Im Seniorenheim gab es jedoch eine Maskenpflicht. Zwar konnte Paula ohne Maske auf ihrem Zimmer sitzen, musste diese aber bei Besuchen der Heimmitarbeiter aufziehen. Hinzu kam, dass sie bei jeder Gelegenheit einen Corona-Test über sich ergehen lassen musste. Je nach Mitarbeiter war das extrem unangenehm bis sehr schmerzhaft – und sie war nun wirklich an Schmerzen gewöhnt. Sie hatte ihren Sohn doch noch von ihrer Unterbringung im Heim informiert und sprach auch wieder telefonisch mit ihm. Bei einem dieser Telefonate hatte er einen Satz gesagt, der sie doch grübeln ließ: „Du weißt doch, dass man dich und deine Generation vor und während des Krieges belogen hat. Unser Vater wies oft genug darauf hin.“ Das stimmte: Noch immer erinnerte sie sich an die Lüge vom bevorstehenden Endsieg, obwohl man mittlerweile auch ihr Elternhaus zerbombt hatte und sie bei fremden Menschen einquartiert waren.

Paula wurde immer schwächer, verlor auch zusehends ihren Lebensmut. Für was sollte sie noch leben, war doch das Leben eine einzige Qual geworden. Da gab es keinen Hoffnungsschimmer. Anfangs hatte sie geglaubt, dass die Sache innerhalb weniger Wochen überwunden sein würde. Doch nun waren es schon über zwei Jahre. Sie hatte keinerlei Kontakte mehr, auch Telefonate blieben weitestgehend aus. Gern hätte sie sich mit ihrem Sohn persönlich versöhnt, doch der durfte das Seniorenheim nicht ungeimpft betreten. Seine Maskenbefreiung würde man erst gar nicht akzeptieren.

Früher war Paula gern unter Menschen gewesen, hatte rauschende Feste gefeiert und im Mittelpunkt gestanden. Nun lebte sie völlig verlassen in diesem Vorzimmer zur Gruft. Hinzu kam, dass die völlig überlasteten Pflegekräfte auch nicht immer nett zu ihr waren und auch gar keine Zeit für sie hatten.

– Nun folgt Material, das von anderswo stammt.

(* ===== verification/SyslogRead.v ===== *)
(** * The kernel log: reading it

    What a read of the stream, a read of the device and the snapshots of
    syslog(2) return, and where they leave the cursors. *)

From S2P Require Import Prelude KString KStringProof KPrint KPrintProof Syslog SyslogProof.

Implicit Types (s : log) (h : list entry) (c : log_cursor) (p : place).

(** ** The text of the log *)

(** The lines of the records from [n] on. *)
Definition text_from (device : bool) h (n : nat) : list Z := concat (imap (fun i e => line device (Z.of_nat (n + i)) e) (drop n h)).
(** What the stream has not given out yet. *)
Definition unread s h : list Z :=
  let c := stream_cursor s in
  if at_sequence c <? first_sequence s then text_from false h (Z.to_nat (first_sequence s))
  else drop (Z.to_nat (offset c)) (text_from false h (Z.to_nat (at_sequence c))).

Lemma text_from_cons device h n e : h !! n = Some e -> text_from device h n = line device (Z.of_nat n) e ++ text_from device h (S n).
Proof.
  intros E. unfold text_from. rewrite (drop_S _ e) by done. cbn [imap concat]. rewrite Nat.add_0_r. do 2 f_equal. apply imap_ext. intros i x _. cbn. do 2 f_equal. lia.
Qed.
Lemma text_from_end device h n : (length h <= n)%nat -> text_from device h n = [].
Proof. intros H. unfold text_from. rewrite drop_ge by done. done. Qed.
Lemma text_from_bound h : Forall entry_ok h -> Z.of_nat (length h) < UINT64_MOD -> forall n, Z.of_nat (length (text_from false h n)) <= LOG_FORMAT * Z.of_nat (length h - n).
Proof.
  intros He Hh n. remember (length h - n)%nat as k eqn:Ek. revert n Ek. induction k as [|k IH]; intros n Ek.
  - rewrite text_from_end by lia. cbn. lia.
  - destruct (lookup_lt_is_Some_2 h n ltac:(lia)) as [e E]. rewrite (text_from_cons _ _ _ _ E), length_app. specialize (IH (S n) ltac:(lia)).
    pose proof (line_length false (Z.of_nat n) e ltac:(lia) (proj1 (Forall_lookup _ _) He _ _ E)). unfold LOG_FORMAT, LOG_TEXT in *. lia.
Qed.

(** ** Changes that keep the invariant *)

Lemma ok_buffer s h b : log_ok s h -> Z.of_nat (length b) = LOG_FORMAT -> log_ok (set_buffer b s) h.
Proof. intros [] Hb. split; assumption. Qed.
Lemma ok_stream s h c : log_ok s h -> stream_ok (set_stream c s) h -> log_ok (set_stream c s) h.
Proof. intros [] Hc. split; assumption. Qed.
Lemma ok_clear s h n : log_ok s h -> 0 <= n <= Z.of_nat (length h) -> log_ok (set_clear n s) h.
Proof. intros [] Hc. split; assumption. Qed.
Lemma ok_files s h m : log_ok s h -> (forall fp f, m !! fp = Some f -> cursor_in h (i_private f) /\ offset (i_private f) = 0) -> log_ok (set_files m s) h.
Proof. intros [] Hm. split; assumption. Qed.

Lemma log_look {A} (g : log -> A) s Q : Q (g s) s -> ends (look g) s Q.
Proof. intros H. exists (g s), s. done. Qed.
Lemma log_change (g : log -> log) s (Q : unit -> log -> Prop) : Q tt (g s) -> ends (change g) s Q.
Proof. intros H. exists tt, (g s). done. Qed.
Lemma ends_the {A} (x : A) s (Q : A -> log -> Prop) : Q x s -> ends (the (Some x)) s Q.
Proof. intros H. exists x, s. done. Qed.

Lemma ring_text_small s h q : log_ok s h -> first_sequence s <= q -> 0 + Z.of_nat (length (text_from false h (Z.to_nat q))) < UINT32_MOD.
Proof.
  intros Hok Hq. pose proof (text_from_bound h (lo_entries _ _ Hok) (lo_small _ _ Hok) (Z.to_nat q)). pose proof (lo_first _ _ Hok).
  unfold LOG_FORMAT, LOG_TEXT, LOG_RECORDS, UINT32_MOD in *. lia.
Qed.
Lemma unread_length s h : log_ok s h ->
  Z.of_nat (length (unread s h)) = Z.of_nat (length (text_from false h (Z.to_nat (Z.max (at_sequence (stream_cursor s)) (first_sequence s))))) - (if first_sequence s <=? at_sequence (stream_cursor s) then offset (stream_cursor s) else 0).
Proof.
  intros Hok. destruct (lo_stream _ _ Hok) as ([Hin Hin'] & Hoff & Hs). unfold unread. rewrite Z.leb_antisym. destruct (Z.ltb_spec (at_sequence (stream_cursor s)) (first_sequence s)) as [Hlt | Hge]; cbn [negb].
  - rewrite Z.max_r by lia. lia.
  - rewrite Z.max_l, length_drop by lia. specialize (Hs Hge). destruct (h !! Z.to_nat (at_sequence (stream_cursor s))) as [e|] eqn:E.
    + rewrite (text_from_cons _ _ _ _ E), Z2Nat.id, length_app by lia. lia.
    + rewrite text_from_end by (apply lookup_ge_None; done). cbn. lia.
Qed.

Lemma begins_part (b t : list Z) off n : begins b t -> (off + n <= length t)%nat -> take n (drop off b) = take n (drop off t).
Proof.
  intros Hb Hl. unfold begins in Hb. rewrite <- Hb. rewrite !take_drop_commute, take_take. do 2 f_equal. lia.
Qed.
Lemma begins_length (b t : list Z) : begins b t -> (length t <= length b)%nat.
Proof. unfold begins. intros E. apply (f_equal length) in E. rewrite length_take in E. lia. Qed.

Lemma set_own_ok s h fp f c : log_ok s h -> files s !! fp = Some f -> cursor_in h c -> offset c = 0 ->
  ends (set_cursor (Own fp) c) s (fun _ s' => s' = set_files (<[fp := LogFile (i_mode f) c]> (files s)) s /\ log_ok s' h).
Proof.
  intros Hok E Hc Ho. unfold ends, set_cursor. rewrite E. eexists tt, _. split; [reflexivity|]. split; [done|]. apply ok_files; [done|].
  intros fp' f' [[<- <-] | [_ E']]%lookup_insert_Some; [done | eapply lo_files; done].
Qed.
Lemma get_own_ends s fp f Q : files s !! fp = Some f -> Q (i_private f) s -> ends (get_cursor (Own fp)) s Q.
Proof. intros E H. exists (i_private f), s. unfold get_cursor. rewrite E. done. Qed.

Section Reading.
Context (x64 : bool) (a : list Z) (Ha : length a = VBUF_SZ).

(** Fetching and printing record [q]. *)
Lemma fetch_ok s h q e device {A} (m : Z -> L A) Q : log_ok s h -> first_sequence s <= q -> h !! Z.to_nat q = Some e ->
  (forall b, log_ok (set_buffer b s) h -> begins b (line device q e) -> ends (m (Z.of_nat (length (line device q e)))) (set_buffer b s) Q) ->
  ends (r ← (fun s => r ← records s !! Z.to_nat (q mod LOG_RECORDS); Some (r, s)); full ← log_format x64 a r device; m full) s Q.
Proof.
  intros Hok Hq E Hm. destruct (lo_ring _ _ Hok q e Hq E) as (r & Er & Hr). apply ends_bind. exists r, s. rewrite Er. split; [done|].
  pose proof (lookup_lt_Some _ _ _ E). pose proof (lo_small _ _ Hok). pose proof (lo_first _ _ Hok).
  destruct (log_format_ok x64 a r q e device s Ha (lo_buffer _ _ Hok) ltac:(lia) (proj1 (Forall_lookup _ _) (lo_entries _ _ Hok) _ _ E) Hr) as (b & Ef & Hb & Bb).
  apply ends_bind. eexists _, _. split; [exact Ef|]. apply Hm; [apply ok_buffer|]; done.
Qed.
(** What the loop of a read of the stream does. *)
Lemma stream_loop_ok fuel : forall s h size data, log_ok s h -> first_sequence s <= at_sequence (stream_cursor s) ->
  (next_sequence s - at_sequence (stream_cursor s) <= Z.of_nat fuel \/ Z.of_nat (length data) = size) -> Z.of_nat (length data) <= size ->
  ends (copy_loop x64 a fuel Stream size false data) s (fun r s' => log_ok s' h /\ files s' = files s /\ clear_sequence s' = clear_sequence s /\
    r = Some (data ++ take (Z.to_nat size - length data) (unread s h)) /\ unread s' h = drop (Z.to_nat size - length data) (unread s h)).
Proof.
  induction fuel as [|fuel IH]; intros s h size data Hok Hfirst Hfuel Hsize; cbn [copy_loop].
  - pose proof (lo_next _ _ Hok) as Hn. destruct (lo_stream _ _ Hok) as ([_ Hc] & _). apply ends_ret. split_and!; try done.
    all: destruct Hfuel as [Hf | Hf]; [|replace (Z.to_nat size - length data)%nat with 0%nat by lia; rewrite ?take_0, ?drop_0, ?app_nil_r; done].
    all: unfold unread; rewrite (proj2 (Z.ltb_ge _ _)), text_from_end, drop_nil by lia; rewrite ?take_nil, ?drop_nil, ?app_nil_r; done.
  - apply ends_bind. eexists _, _. split; [reflexivity|]. apply ends_bind, log_look. set (c := stream_cursor s) in *. pose proof (lo_next _ _ Hok) as Hn.
    destruct (lo_stream _ _ Hok) as (Hin & Hoff & Hs). fold c in Hin, Hoff, Hs. unfold cursor_in in Hin. specialize (Hs Hfirst).
    assert (Eu : unread s h = drop (Z.to_nat (offset c)) (text_from false h (Z.to_nat (at_sequence c)))) by (unfold unread; fold c; rewrite (proj2 (Z.ltb_ge _ _)) by lia; done).
    destruct ((at_sequence c <? next_sequence s) && (Z.of_nat (length data) <? size)) eqn:Ec; cbn [negb].
    2: { apply ends_ret. split_and!; try done.
         all: destruct (decide (Z.of_nat (length data) = size)) as [Hd | Hd]; [replace (Z.to_nat size - length data)%nat with 0%nat by lia; rewrite ?take_0, ?drop_0, ?app_nil_r; done|].
         all: rewrite Eu, text_from_end, drop_nil by lia; rewrite ?take_nil, ?drop_nil, ?app_nil_r; done. }
    apply andb_true_iff in Ec as [E1%Z.ltb_lt E2%Z.ltb_lt]. destruct (lookup_lt_is_Some_2 h (Z.to_nat (at_sequence c)) ltac:(lia)) as [e E]. rewrite E in Hs.
    eapply (fetch_ok s h (at_sequence c) e false); [done | done | done|]. intros b Hokb Hb. cbn [andb]. set (ln := line false (at_sequence c) e) in *.
    pose proof (line_length false (at_sequence c) e ltac:(pose proof (lo_small _ _ Hok); lia) (proj1 (Forall_lookup _ _) (lo_entries _ _ Hok) _ _ E)) as [_ Hlb]. fold ln in Hlb. unfold LOG_FORMAT, LOG_TEXT in Hlb.
    rewrite (u32_id (_ - _)) by (unfold UINT32_MOD; lia). set (k := if size - _ <? _ then _ else _). assert (Hk : 0 < k <= Z.of_nat (length ln) - offset c /\ k <= size - Z.of_nat (length data) /\
      (k < Z.of_nat (length ln) - offset c -> k = size - Z.of_nat (length data))) by (unfold k; destruct (Z.ltb_spec (size - Z.of_nat (length data)) (Z.of_nat (length ln) - offset c)); lia). clearbody k.
    apply ends_bind, log_look. pose proof (begins_length _ _ Hb). cbn [log_format_buffer set_buffer]. rewrite decide_True by lia. apply ends_bind, ends_the.
    rewrite (begins_part _ _ _ _ Hb) by lia. rewrite u32_id by (unfold UINT32_MOD; lia).
    assert (Eln : text_from false h (Z.to_nat (at_sequence c)) = ln ++ text_from false h (S (Z.to_nat (at_sequence c)))) by (rewrite (text_from_cons _ _ _ _ E), Z2Nat.id by lia; done).
    rewrite Eln, drop_app_le in Eu by lia. set (c' := if _ =? _ then _ else _). set (new := take (Z.to_nat k) _). assert (Hnew : length new = Z.to_nat k) by (unfold new; rewrite length_take, length_drop; lia).
    set (s' := set_stream c' (set_buffer b s)). assert (Hc' : log_ok s' h /\ first_sequence s' <= at_sequence c' /\ unread s' h = drop (Z.to_nat k) (unread s h) /\
      (next_sequence s - at_sequence c' <= Z.of_nat fuel \/ Z.of_nat (length data) + k = size) /\ new = take (Z.to_nat k) (unread s h)).
    { assert (Hstream : forall c1, 0 <= offset c1 -> 0 <= at_sequence c1 <= Z.of_nat (length h) ->
        match h !! Z.to_nat (at_sequence c1) with Some e => offset c1 < Z.of_nat (length (line false (at_sequence c1) e)) | None => offset c1 = 0 end -> log_ok (set_stream c1 (set_buffer b s)) h).
      { intros c1 H1 H2 H3. apply ok_stream; [done|]. split; [exact H2|]. split; [exact H1|]. intros _. exact H3. }
      assert (Hnew' : new = take (Z.to_nat k) (unread s h)) by (rewrite Eu, take_app_le by (rewrite length_drop; lia); done). 
      change (unread s' h) with (if at_sequence c' <? first_sequence s then text_from false h (Z.to_nat (first_sequence s)) else drop (Z.to_nat (offset c')) (text_from false h (Z.to_nat (at_sequence c')))).
      change (first_sequence s') with (first_sequence s). unfold s', c'. destruct (Z.eqb_spec (offset c + k) (Z.of_nat (length ln))) as [Hfull | Hpart]; cbn [at_sequence offset].
      - unfold u64. rewrite Z.mod_small by (pose proof (lo_small _ _ Hok); lia). split_and!; [| lia | | lia | done].
        + apply Hstream; cbn [at_sequence offset]; [lia | lia|]. destruct (h !! Z.to_nat (at_sequence c + 1)) as [g|] eqn:Eg; [|done].
          pose proof (line_length false (at_sequence c + 1) g ltac:(pose proof (lo_small _ _ Hok); apply lookup_lt_Some in Eg; lia) (proj1 (Forall_lookup _ _) (lo_entries _ _ Hok) _ _ Eg)). lia.
        + rewrite (proj2 (Z.ltb_ge _ _)) by lia. rewrite drop_0, Eu, drop_app_ge by (rewrite length_drop; lia). rewrite length_drop. replace (_ - _)%nat with 0%nat by lia.
          rewrite drop_0. f_equal. lia.
      - split_and!; [| done | | lia | done].
        + apply Hstream; cbn [at_sequence offset]; [lia | lia|]. rewrite E. fold ln. lia.
        + rewrite (proj2 (Z.ltb_ge _ _)) by lia. rewrite Eln, Eu, !drop_app_le by (rewrite ?length_drop; lia). rewrite drop_drop. do 2 f_equal. lia. }
    destruct Hc' as (G1 & G2 & G3 & G4 & G5). apply ends_bind. exists tt, s'. split; [done|].
    eapply ends_mono; [apply (IH s' h size (data ++ new) G1 G2)|].
    + rewrite length_app, Hnew. destruct G4; [left; done | right; lia].
    + rewrite length_app, Hnew. lia.
    + intros r s'' (F1 & F2 & F3 & F4 & F5). split_and!; try done.
      * rewrite F4, G3, length_app, Hnew, <- app_assoc. do 2 f_equal. rewrite G5, take_drop_commute. replace (Z.to_nat k + _)%nat with (Z.to_nat size - length data)%nat by lia.
        rewrite <- (take_drop (Z.to_nat k) (take (Z.to_nat size - length data) (unread s h))) at 2. rewrite take_take. do 2 f_equal. lia.
      * rewrite F5, G3, drop_drop, length_app, Hnew. f_equal. lia.
Qed.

Dann rutschte sie morgens beim Gang zur Toilette aus und stürzte. Sie drückte die Glocke an ihrem Hals. Nach einer gefühlten Ewigkeit kamen die Pflegekräfte. Zunächst stülpten diese ihr die Maske über, obwohl sie vor Schmerzen laut stöhnte. Paula wurde auf der Fahrt zum Krankenhaus schwarz vor Augen. Sie bemerkte noch, wie man sie in den Operationssaal schob, hörte auch etwas von einer Notoperation, doch zu sehr belastete sie der Sauerstoffmangel. Dann wurde es endgültig schwarz um sie herum.